Sintesi Articolo 18
Le entità finanziarie sono obbligate a classificare gli incidenti correlati alle TIC e le minacce informatiche in base a una serie di criteri, come il numero di clienti interessati, la durata, la diffusione geografica, le perdite di dati e l’impatto economico. Le Autorità Europee di Vigilanza (AEV) svilupperanno standard regolatori per specificare ulteriormente questi criteri, inclusi i livelli per ciò che costituisce incidenti gravi o minacce significative. Questi standard saranno elaborati in consultazione con la Banca Centrale Europea e l’Agenzia dell’Unione Europea per la Sicurezza Informatica (ENISA) e terranno conto delle esigenze delle piccole imprese. Le AEV devono presentare tali standard entro il 17 gennaio 2024.
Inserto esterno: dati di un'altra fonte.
(** * Weather NFT generator: the mint pipeline

    A shallow embedding of the transaction-construction and dispatch
    pipeline of the Angular application:

    - [WeatherGeneratorComponent] (weather-generator.component.ts):
      [ngOnInit], [getWeather], [encodeMintCall], [getBaseScanLink];
    - [BaseAccountService] (services/base-account.service.ts):
      [connectWallet], [ensureSubAccount], [sendTransactionFromSub],
      [sendTxViaEthRpc], [getSubAccountAddress], [getUniversalAddress].

    JavaScript strings are sequences of UTF-16 code units; they are modelled
    as lists of [N], a code unit being a number below 65536.  The built-ins
    the source calls (padStart, padEnd, replace, Array.from on a string,
    Number.prototype.toString, JSON.stringify, encodeURIComponent, btoa,
    trim) are written out after ECMA-262 and the HTML standard. *)

From Stdlib Require Import String Ascii.
From Stdlib Require Import NArith ZArith List Lia Bool.
Import ListNotations.

Ltac Zify.zify_post_hook ::= Z.to_euclidean_division_equations.

Open Scope N_scope.

(** ** JavaScript strings *)

Definition jsstring := list N.

(** A literal of ASCII characters, one code unit per character. *)
Definition js (s : string) : jsstring :=
  map N_of_ascii (list_ascii_of_string s).

Arguments js s%_string.

Definition codeUnit (c : N) : Prop := c < 65536.
Definition wfString (s : jsstring) : Prop := Forall codeUnit s.

Definition isAsciiUnit (c : N) : bool := c <? 128.
Definition isAscii (s : jsstring) : bool := forallb isAsciiUnit s.

Definition isHighSurrogate (c : N) : bool := (55296 <=? c) && (c <=? 56319).
Definition isLowSurrogate (c : N) : bool := (56320 <=? c) && (c <=? 57343).

Fixpoint jsstring_eqb (a b : jsstring) : bool :=
  match a, b with
  | [], [] => true
  | x :: a', y :: b' => (x =? y) && jsstring_eqb a' b'
  | _, _ => false
  end.

Fixpoint startsWith (p s : jsstring) : bool :=
  match p, s with
  | [], _ => true
  | x :: p', y :: s' => (x =? y) && startsWith p' s'
  | _ :: _, [] => false
  end.

(** [String.prototype.replace(pattern, replacement)] with a string pattern:
    the first occurrence only.  The replacement text of the source is the
    empty string, so the dollar patterns of the replacement never arise. *)
Fixpoint String_replace (pat rep s : jsstring) : jsstring :=
  if startsWith pat s then rep ++ skipn (length pat) s
  else match s with
       | [] => []
       | c :: s' => c :: String_replace pat rep s'
       end.

(** [n] code units taken cyclically from [fill], starting at [cur]. *)
Fixpoint fillTo (n : nat) (cur fill : jsstring) : jsstring :=
  match n with
  | O => []
  | S n' =>
      match cur with
      | c :: cur' => c :: fillTo n' cur' fill
      | [] => match fill with
              | c :: cur' => c :: fillTo n' cur' fill
              | [] => []
              end
      end
  end.

(** [String.prototype.padStart(maxLength, fillString)]. *)
Definition padStart (maxLength : nat) (fillString s : jsstring) : jsstring :=
  if (maxLength <=? length s)%nat then s
  else fillTo (maxLength - length s) fillString fillString ++ s.

(** [String.prototype.padEnd(maxLength, fillString)]. *)
Definition padEnd (maxLength : nat) (fillString s : jsstring) : jsstring :=
  if (maxLength <=? length s)%nat then s
  else s ++ fillTo (maxLength - length s) fillString fillString.

(** The string iterator behind [Array.from(string)]: one element per code
    point, a surrogate pair giving one element of two code units and a lone
    surrogate an element of its own. *)
Fixpoint Array_from (s : jsstring) : list jsstring :=
  match s with
  | [] => []
  | c :: rest =>
      match rest with
      | d :: rest' =>
          if isHighSurrogate c && isLowSurrogate d
          then [c; d] :: Array_from rest'
          else [c] :: Array_from rest
      | [] => [[c]]
      end
  end.

(** [charCodeAt(0)]; [None] stands for NaN (the empty string). *)
Definition charCodeAt0 (s : jsstring) : option N :=
  match s with
  | [] => None
  | c :: _ => Some c
  end.

(** ** Digits *)

Definition digitChar (d : N) : N := if d <? 10 then 48 + d else 87 + d.
Definition digitCharUpper (d : N) : N := if d <? 10 then 48 + d else 55 + d.

(** Digits of [n] in radix [r], least significant first. *)
Fixpoint digitsLE (fuel : nat) (r n : N) : list N :=
  match fuel with
  | O => [n mod r]
  | S fuel' => if n <? r then [n] else (n mod r) :: digitsLE fuel' r (n / r)
  end.

Definition digits (r n : N) : list N :=
  rev (digitsLE (N.to_nat (N.size n)) r n).

(** [Number.prototype.toString(radix)] on a non-negative integer. *)
Definition toStringRadix (r n : N) : jsstring := map digitChar (digits r n).

(** [x.toString(16)] where [x] is NaN or a non-negative integer. *)
Definition charCode_toString16 (x : option N) : jsstring :=
  match x with
  | None => js "NaN"
  | Some n => toStringRadix 16 n
  end.

(** The quotient [len / 2] of the source is a Number: an integer when [len]
    is even and an integer plus one half when it is odd.  It is kept as the
    integer part and the parity. *)
Definition Number_half (len : nat) : N * bool :=
  (N.of_nat len / 2, N.odd (N.of_nat len)).

(** [toString(16)] of such a Number; one half is [.8] in radix 16. *)
Definition half_toString16 (x : N * bool) : jsstring :=
  toStringRadix 16 (fst x) ++ (if snd x then js ".8" else []).
(** X2. The number in the warning "... stratigraphy records have no matching
    well points" is the number of distinct well ids of the stratigraphy
    table that no well point has, not a number of records; the warning is
    written exactly when there is such an id, also on the runs that the type
    check then stops. *)
Theorem orphan_warning_counts_well_ids
    (strat : list (StratRow F)) (wwpt : list (WellPoint F)) (xsln : list (XsLine F)) (n : nat) :
  AddMessage (OrphanStratWarning n) ∈
    log_of (Lixpys.reconcile (Lixpys.id_lists strat wwpt xsln)) ↔
  (0 < n)%nat ∧
  ∃ orphans : list pyid,
    NoDup orphans ∧ length orphans = n ∧
    ∀ id, id ∈ orphans ↔
      (∃ row, row ∈ strat ∧ st_wellid row = id) ∧ ¬ ∃ well, well ∈ wwpt ∧ wp_wellid well = id.
Proof.
  set (ids := Lixpys.id_lists strat wwpt xsln).
  set (listprint := Lixpys.not_in (Lixpys.strat_wellid_list ids) (Lixpys.wwpt_wellid_list ids)).
  destruct (collect_values st_wellid strat) as [Hnds Hins].
  destruct (collect_values wp_wellid wwpt) as [_ Hinw].
  assert (Hnd : NoDup listprint) by (by apply NoDup_filter).
  assert (Hin : ∀ id, id ∈ listprint ↔
            (∃ row, row ∈ strat ∧ st_wellid row = id) ∧
            ¬ ∃ well, well ∈ wwpt ∧ wp_wellid well = id).
  { intros id. unfold listprint, Lixpys.not_in. rewrite list_elem_of_filter.
    cbn [ids Lixpys.id_lists Lixpys.strat_wellid_list Lixpys.wwpt_wellid_list].
    rewrite Hins, Hinw. tauto. }
  assert (Hlog : AddMessage (OrphanStratWarning n) ∈ log_of (Lixpys.reconcile ids) ↔
            (0 < n)%nat ∧ length listprint = n).
  { assert (Hwarn : AddMessage (OrphanStratWarning n) ∈ difference_warnings ids ↔
              (0 < n)%nat ∧ length listprint = n).
    { unfold difference_warnings. fold listprint. rewrite !elem_of_app.
      split.
      - intros [H1|[H2|[H3|H4]]].
        + destruct (Nat.ltb_spec 0 (length listprint)); [|by apply not_elem_of_nil in H1].
          apply list_elem_of_singleton in H1. injection H1 as ->. done.
        + destruct (_ <? _)%nat; [by apply list_elem_of_singleton in H2|].
          by apply not_elem_of_nil in H2.
        + destruct (_ <? _)%nat; [by apply list_elem_of_singleton in H3|].
          by apply not_elem_of_nil in H3.
        + destruct (_ <? _)%nat; [by apply list_elem_of_singleton in H4|].
          by apply not_elem_of_nil in H4.
      - intros [Hpos <-]. left.
        destruct (Nat.ltb_spec 0 (length listprint)); [|lia].
        by apply list_elem_of_singleton. }
    destruct (reconcile_log ids) as [-> | ->]; [done|].
    rewrite elem_of_app, Hwarn, list_elem_of_singleton. split; [|by left].
    intros [?|?]; done. }
  rewrite Hlog. split.
  - intros [Hpos Hlen]. split; [done|]. by exists listprint.
  - intros (Hpos & orphans & Hndo & Hlen & Hino). split; [done|].
    rewrite <- Hlen. apply Permutation_length, NoDup_Permutation; [done..|].
    intros id. by rewrite Hin, Hino.
Qed.
(** X10. [calculateGrowthLegacy] never throws: it returns at least one
    snapshot, the first at the lesser of [startAge] and [retirementAge]
    with the initial amount as balance, and every snapshot has no tax
    paid and a real balance equal to its balance. *)
Theorem calculateGrowthLegacy_always_returns {rnd : Rounding} legacy :
  exists first rest,
    calculateGrowthLegacy legacy = Return (first :: rest)
    /\ YearlyBalance.age first
       = Rmin (LegacyCalculationInputs.startAge legacy)
              (LegacyCalculationInputs.retirementAge legacy)
    /\ YearlyBalance.balance first
       = LegacyCalculationInputs.initialAmount legacy
    /\ Forall (fun s => YearlyBalance.taxPaid s = 0
                        /\ YearlyBalance.realBalance s
                           = YearlyBalance.balance s)
              (first :: rest).
Proof.
  unfold calculateGrowthLegacy.
  rewrite calculateGrowth_project by discriminate.
  unfold Spec.project. do 2 eexists. split; [reflexivity|].
  split; [reflexivity|]. split; [reflexivity|].
  constructor; [split; reflexivity|].
  rewrite Forall_map, Forall_forall. intros m _. split.
  - unfold Spec.snapshot. cbn [YearlyBalance.taxPaid].
    now apply stateAt_tax_disabled.
  - now apply (stateAt_no_inflation (legacyInputs legacy) m).
Qed.

(** The scheduled contribution is that of the regime active at the age
    the engine computes. *)
Lemma scheduledContribution_currentAge {rnd : Rounding} inputs month :
  scheduledContribution (CalculationInputs.periods inputs) month
  = match Spec.activeRegime (CalculationInputs.periods inputs)
            (currentAge inputs month) with
    | Some r => Period.monthlyContribution r
    | None => 0
    end.
Proof.
  unfold scheduledContribution, currentAge. now rewrite startAge_min.
Qed.
Lemma enumerate_from_single_lines i l :
  Forall (Forall (fun c => is_linebreak c = false)) l ->
  single_lines (enumerate_from i l).
Proof.
  intros H. revert i. induction H as [|x l Hx _ IH]; intros i; simpl.
  - constructor.
  - constructor; [exact Hx | apply IH].
Qed.

Lemma enumerate_single_lines text : single_lines (enumerate (splitlines text)).
Proof. apply enumerate_from_single_lines, splitlines_no_linebreak. Qed.

Lemma rstrip_newline_id fresh ln :
  Forall (fun c => is_linebreak c = false) (snd ln) ->
  rstrip_newline fresh ln = ln.
Proof.
  intros H. unfold rstrip_newline.
  assert (E : rstrip_chars [LF] (snd ln) = snd ln).
  { unfold rstrip_chars. apply Forall_rev in H.
    rewrite <- (rev_involutive (snd ln)) at 2.
    destruct (rev (snd ln)) as [|c r]; [reflexivity|].
    simpl. inversion H as [|? ? Hc _]; subst.
    rewrite bool_decide_eq_false_2; [reflexivity|].
    intros Hin. apply list_elem_of_singleton in Hin. subst c.
    rewrite LF_is_linebreak in Hc. discriminate. }
  rewrite E. rewrite bool_decide_eq_true_2 by reflexivity. reflexivity.
Qed.

Lemma filter_sublist {A} (f : A -> bool) (l : list A) :
  sublist (List.filter f l) l.
Proof.
  induction l as [|x l IH]; simpl; [constructor|].
  destruct (f x); [apply sublist_skip | apply sublist_cons]; exact IH.
Qed.

Lemma sublist_Forall {A} (P : A -> Prop) (l k : list A) :
  sublist l k -> Forall P k -> Forall P l.
Proof.
  induction 1 as [|x l k _ IH|x l k _ IH]; intros H.
  - constructor.
  - inversion H; subst. constructor; auto.
  - inversion H; subst. auto.
Qed.

Lemma map_sublist {A B} (f : A -> B) (l k : list A) :
  sublist l k -> sublist (map f l) (map f k).
Proof. induction 1; simpl; constructor; assumption. Qed.

Lemma result_lines_slice lines rs re_ :
  single_lines lines ->
  result_lines lines rs re_ = take (re_ - (rs + 1)) (drop (rs + 1) lines).
Proof.
  intros H. unfold result_lines.
  assert (Hs : single_lines (take (re_ - (rs + 1)) (drop (rs + 1) lines))).
  { eapply sublist_Forall; [|exact H].
    etransitivity; [apply sublist_take | apply sublist_drop]. }
  induction Hs as [|ln l Hln _ IH]; simpl; [reflexivity|].
  rewrite IH, (rstrip_newline_id _ _ Hln). reflexivity.
Qed.

Lemma non_empty_result_lines_sublist lines rs re_ :
  single_lines lines ->
  sublist (non_empty (result_lines lines rs re_)) lines.
Proof.
  intros H. rewrite (result_lines_slice _ _ _ H). unfold non_empty.
  etransitivity; [apply filter_sublist|].
  etransitivity; [apply sublist_take | apply sublist_drop].
Qed.

Lemma result_block_distinct text rs re_ :
  distinct_objects (result_block text rs re_).
Proof.
  unfold distinct_objects.
  eapply sublist_NoDup; [apply (enumerate_distinct (splitlines text))|].
  apply map_sublist, non_empty_result_lines_sublist, enumerate_single_lines.
Qed.

Lemma result_block_single_lines text rs re_ :
  single_lines (result_block text rs re_).
Proof.
  unfold single_lines.
  eapply sublist_Forall; [|apply (enumerate_single_lines text)].
  apply non_empty_result_lines_sublist, enumerate_single_lines.
Qed.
- Le entità finanziarie classificano gli incidenti connessi alle TIC e ne determinano l’impatto in base ai criteri seguenti:
- a) il numero e/o la rilevanza di clienti o controparti finanziarie interessati e, ove applicabile, la quantità o il numero di transazioni interessate dall’incidente connesso alle TIC e il fatto che tale incidente abbia provocato o meno un impatto reputazionale;
- b) la durata dell’incidente connesso alle TIC, compreso il periodo di inattività del servizio;
- c) l’estensione geografica dell’incidente connesso alle TIC, con riferimento alle aree colpite, in particolare se interessa più di due Stati membri;
- d) le perdite di dati derivanti dall’incidente connesso alle TIC, in relazione alla disponibilità, autenticità, integrità o riservatezza dei dati;
- e) la criticità dei servizi colpiti, comprese le operazioni dell’entità finanziaria;
- f) l’impatto economico dell’incidente connesso alle TIC — in particolare le perdite e i costi diretti e indiretti — in termini sia assoluti che relativi.
- Le entità finanziarie classificano le minacce informatiche come significative in base alla criticità dei servizi a rischio, comprese le operazioni dell’entità finanziaria, il numero e/o la rilevanza di clienti o controparti finanziarie interessati e l’estensione geografica delle aree a rischio.
- In consultazione con la BCE e l’ENISA, le AEV elaborano, tramite il comitato congiunto, progetti di norme tecniche di regolamentazione comuni che specificano ulteriormente gli aspetti seguenti:
- a) i criteri di cui al paragrafo 1, comprese le soglie di rilevanza per la determinazione dei gravi incidenti TIC o, ove applicabile, dei gravi incidenti operativi o relativi alla sicurezza dei pagamenti, che sono oggetto dell’obbligo di segnalazione di cui all’articolo 19, paragrafo 1;
- b) i criteri che le autorità competenti devono applicare per valutare la rilevanza dei gravi incidenti TIC o, ove applicabile, dei gravi incidenti operativi o relativi alla sicurezza dei pagamenti per le autorità competenti interessate in altri Stati membri, nonché i dettagli delle segnalazioni di incidenti gravi connessi alle TIC o, ove applicabile, di gravi incidenti operativi o di sicurezza dei pagamenti da condividere con altre autorità competenti ai sensi dell’articolo 19, paragrafi 6 e 7.
- c) i criteri di cui al paragrafo 2 del presente articolo, comprese soglie di rilevanza elevate per la determinazione delle minacce informatiche significative.
- All’atto dell’elaborazione dei progetti di norme tecniche di regolamentazione comuni di cui al paragrafo 3 del presente articolo, le AEV tengono conto dei criteri di cui all’articolo 4, paragrafo 2, come pure delle norme internazionali, degli orientamenti e delle specifiche elaborati e pubblicati dall’ENISA, tra cui, se del caso, le specifiche riguardanti altri settori economici. Ai fini dell’applicazione dei criteri di cui all’articolo 4, paragrafo 2, le AEV tengono debitamente conto della necessità delle microimprese e delle piccole e medie imprese di mobilitare risorse e capacità sufficienti per garantire una gestione rapida degli incidenti connessi alle TIC.
Le AEV presentano tali progetti di norme tecniche di regolamentazione comuni alla Commissione entro il 17 gennaio 2024.
Alla Commissione è delegato il potere di integrare il presente regolamento, adottando le norme tecniche di regolamentazione di cui al paragrafo 3 in conformità degli articoli da 0 a 14 dei regolamenti (UE) n. 1093/2010, (UE) n. 1094/2010 e (UE) n. 1095/2010.